Expanding Options For Physical Therapy and Rehabilitation
Different Rehabilitation Needs
Some patients are entering therapy because of injuries sustained on the job whether caused by an accident, sustained from long-term stress and strain, or from some occupational hazard. Others have lost some or all of their speech functions and suffer from a loss of oral motor skills and control, effectively hampering their ability to communicate. Losses in vision create a particularly difficult set of challenges in order to utilize their remaining visibility. Still, others seek rehabilitation from sports injuries or from extensive wear and tear due to a long career in sports. Many people also suffer from a loss in bodily function from the normal course of aging and stress on the body or as a result of a stroke or arthritis.
No matter the source of an injury, the ultimate goal is always the same, to restore as much normal function as possible to aid patients in maximizing their quality of life and freedom of movement.
Physical Therapy Goals
Depending on the severity and cause of an injury, physical therapy regimens will seek to target specific goals in restoring the quality of life. Occupation therapy, for example, is focused on restoring the ability for people to return to the workforce and to make a meaningful contribution. The goals of this type of therapy typically center on such issues as the ability to read or write, prepare meals, use a computer, perform financial management, engage in hobby work, and for a general improvement in mobility. Restoring patient independence by giving them occupational options is the desired result.
Other goals seek to reestablish speech and swallowing functions, utilizing diminished vision, and improve muscle and bone health.
Aquatic Rehabilitation For Musculoskeletal Treatment
The most common example of physical therapy is a program designed to strengthen muscles, repair joints, support bone strength, and treat neuromuscular conditions. In many cases, patients are unable to undergo typical weight-bearing regimens that are often used to restore strength, flexibility, and coordination. In these cases, aquatic physical therapy provides a new avenue for rehabilitation.
Aquatic physical therapy is performed in a warm pool to reduce stress on bones and joints while improving circulation and flexibility. By utilizing a non-weight bearing environment and instead using the natural resistance of water, aquatic rehabilitation works extremely well in cases of patients with arthritis, acute joint or spine injuries, and those who are generally very weak. Many geriatric cases use aquatic physical therapy to address age related issues that can interfere with physical activity.

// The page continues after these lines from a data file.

Lemma assign_at_inv i s s' fd :
  ports_inv s → cd_port_dev_list (p_c s) !! i = Some fd → assign_at i s s' fd → ports_inv s'.
Proof.
  intros Hinv Hi (Hd & k & d & ->). apply set_p_k_inv.
  eapply ports_inv_set_port; [done|done| |].
  - apply port_ok_registered. by eapply ports_inv_port.
  - assert (is_released (assigned_port d fd) = false) as ->.
    { unfold is_released, assigned_port, dfl_feature_dev_use_end.
      case_match; by apply bool_decide_eq_false. }
    assert (is_released fd = true) as -> by by apply is_released_spec. cbn. lia.
Qed.

(** *** Operations on the ports of a container, in any order

    [St_open] and [St_close] are the open and close calls of the device file of
    a port, which exists while the port has a device. *)
Inductive port_step s : pst → Prop :=
| St_release id r s' :
    dfl_fpga_cdev_release_port module_live id s = Done (r, s') → port_step s s'
| St_assign id r s' :
    dfl_fpga_cdev_assign_port module_live chrdev_major id s = Done (r, s') → port_step s s'
| St_open i fd excl :
    cd_port_dev_list (p_c s) !! i = Some fd → is_Some (fd_dev fd) →
    port_step s (set_p_c (set_ports
      (<[i := (dfl_feature_dev_use_begin excl fd).1]> (cd_port_dev_list (p_c s))) (p_c s)) s)
| St_close i fd :
    cd_port_dev_list (p_c s) !! i = Some fd → is_Some (fd_dev fd) →
    port_step s (set_p_c (set_ports
      (<[i := dfl_feature_dev_use_end fd]> (cd_port_dev_list (p_c s))) (p_c s)) s)
| St_config_pf r s' :
    dfl_fpga_cdev_config_ports_pf s = Done (r, s') → port_step s s'
| St_config_vf n r s' :
    dfl_fpga_cdev_config_ports_vf n s = Done (r, s') → port_step s s'
| St_ops_add o r s' :
    ops_ok o → dfl_fpga_port_ops_add o s = Done (r, s') → port_step s s'
| St_ops_del i r s' :
    dfl_fpga_port_ops_del i s = Done (r, s') → port_step s s'.

Lemma config_port_access_mode_frame id is_vf s :
  wtp (config_port_access_mode id is_vf)
     (λ _ s', ∃ r, s' = set_p_regs r s) (λ _ _, False) s.
Proof.
  unfold config_port_access_mode. wsteps. destruct (cd_fmes (p_c s)); [done|].
  destruct (dfl_get_feature_ioaddr_by_id _ _); [|done]. wsteps. by eexists.
Qed.

Lemma config_ports_frame s l (b : dfl_feature_dev_data → bool) is_vf :
  wtp (for_each l (λ fd, if b fd then mret tt else config_port_access_mode (fd_id fd) is_vf))
     (λ _ s', ∃ r, s' = set_p_regs r s) (λ _ _, False) s.
Proof.
  apply wp_for_each; [exists (p_regs s); by destruct s|].
  intros fd s' _ [r ->]. destruct (b fd); [wsteps; by exists r|].
  eapply wp_mono; [apply config_port_access_mode_frame| |done].
  intros ? s'' [r' ->]. by exists r'.
Qed.

Lemma is_released_dev fd fd' : fd_dev fd = fd_dev fd' → is_released fd = is_released fd'.
Proof. unfold is_released. by intros ->. Qed.

Lemma use_begin_dev excl fd : fd_dev (dfl_feature_dev_use_begin excl fd).1 = fd_dev fd.
Proof. unfold dfl_feature_dev_use_begin. by repeat case_match. Qed.
Lemma use_end_dev fd : fd_dev (dfl_feature_dev_use_end fd) = fd_dev fd.
Proof. unfold dfl_feature_dev_use_end. by case_match. Qed.

Lemma ports_inv_same_dev i fd fd' s :
  ports_inv s → cd_port_dev_list (p_c s) !! i = Some fd → port_ok fd' → fd_dev fd' = fd_dev fd →
  ports_inv (set_p_c (set_ports (<[i := fd']> (cd_port_dev_list (p_c s))) (p_c s)) s).
Proof.
  intros Hinv Hi Hok Hd.
  pose proof (ports_inv_set_port i fd fd' (cd_released_port_num (p_c s)) s Hinv Hi Hok) as Hset.
  rewrite (is_released_dev _ _ Hd) in Hset. apply Hset. lia.
Qed.

Lemma port_step_inv s s' : port_step s s' → ports_inv s → ports_inv s'.
Proof.
  intros Hst Hinv. destruct Hst as [id r s' Hr|id r s' Hr|i fd excl Hi Hd|i fd Hi Hd|r s' Hr
      |n r s' Hr|o r s' Ho Hr|i r s' Hr].
  - pose proof (release_port_spec id s Hinv) as Hs. unfold wpg in Hs. rewrite Hr in Hs.
    destruct r; [|by apply Hs].
    destruct Hs as (s1 & i & fd & H1 & ? & ? & ? & ? & ? & Hi & Hid & Hne & Hat).
    eapply release_at_inv; [done..| |done]. by rewrite Hid.
  - pose proof (assign_port_spec id s Hinv) as Hs. unfold wpg in Hs. rewrite Hr in Hs.
    destruct r; [|by apply Hs].
    destruct Hs as (s1 & i & fd & H1 & ? & ? & ? & ? & ? & Hi & Hid & Hne & Hat).
    by eapply assign_at_inv.
  - eapply ports_inv_same_dev; [done..| |apply use_begin_dev].
    apply port_ok_use_begin; [by eapply ports_inv_port|done].
  - eapply ports_inv_same_dev; [done..| |apply use_end_dev].
    apply port_ok_use_end; [by eapply ports_inv_port|done].
  - pose proof (config_ports_frame s (cd_port_dev_list (p_c s)) (λ fd, negb (is_released fd)) false) as Hf.
    unfold dfl_fpga_cdev_config_ports_pf, mbind, M_bind, gets in Hr. unfold wpg in Hf.
    rewrite Hr in Hf. destruct r; [|done]. by destruct Hf as [? ->].
  - pose proof (config_ports_frame s (cd_port_dev_list (p_c s)) (λ fd, negb (is_released fd)) true) as Hf.
    unfold dfl_fpga_cdev_config_ports_vf, mbind, M_bind, mret, M_ret, throw, gets in Hr.
    unfold wpg, mret, M_ret in Hf.
    destruct (cd_port_dev_list (p_c s)) eqn:Hl; cbv beta iota in Hr. { by injection Hr as <- <-. }
    match type of Hr with context [if ?b then _ else _] => destruct b end; cbv beta in Hr.
    { by injection Hr as <- <-. }
    rewrite Hr in Hf. destruct r; [|done]. by destruct Hf as [? ->].
  - cbv [dfl_fpga_port_ops_add dfl_fpga_port_ops_del modify] in Hr.
    injection Hr as <- <-. destruct Hinv as (? & ? & ?). split; [done|]. split; [done|].
    apply Forall_app; split; [done|]. by constructor.
  - cbv [dfl_fpga_port_ops_add dfl_fpga_port_ops_del modify] in Hr.
    injection Hr as <- <-. destruct Hinv as (? & ? & ?). split; [done|]. split; [done|].
    apply Forall_app; split; [by apply Forall_take|by apply Forall_drop].
Qed.

(** C5: whatever sequence of release, assignment, open, close and access mode
    operations runs on the ports of a container, and whatever each of them
    returns, [released_port_num] stays the number of ports without a device, a
    port without a device is held exclusively so that it can be opened by
    nobody, the use counts stay non-negative, an exclusive user is alone, and
    every feature of a port points to the port's device. *)
Theorem ports_invariant_reachable s s' : rtc port_step s s' → ports_inv s → ports_inv s'.
Proof. induction 1; eauto using port_step_inv. Qed.

(** A port without a device cannot be opened: both kinds of open fail with
    -EBUSY and leave the port as it was. *)
Lemma released_port_not_opened s i fd excl :
  ports_inv s → cd_port_dev_list (p_c s) !! i = Some fd → fd_dev fd = None →
  dfl_feature_dev_use_begin excl fd = (fd, - EBUSY).
Proof.
  intros Hinv Hi Hd. destruct (ports_inv_port _ _ _ Hinv Hi) as (_ & _ & _ & _ & Hr & _).
  unfold dfl_feature_dev_use_begin. by destruct (Hr Hd) as [-> _].
Qed.
End PortFacts.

Aquatic physical therapy programs include T’ai Chi routines performed in chest deep water, swimming strokes designed to stimulate muscles, and massage and stretch done in warm water. Programs can be self-directed by patients, or a provider can actually move a patient’s limbs or offer additional resistance. Aquatic rehabilitation allows a wide range of physical therapy options to be utilized for patients who would be otherwise unfit to undergo treatment.
Whether treatment occurs on land or in an aquatic rehabilitation program, physical therapy has been improving patients’ well being since ancient times.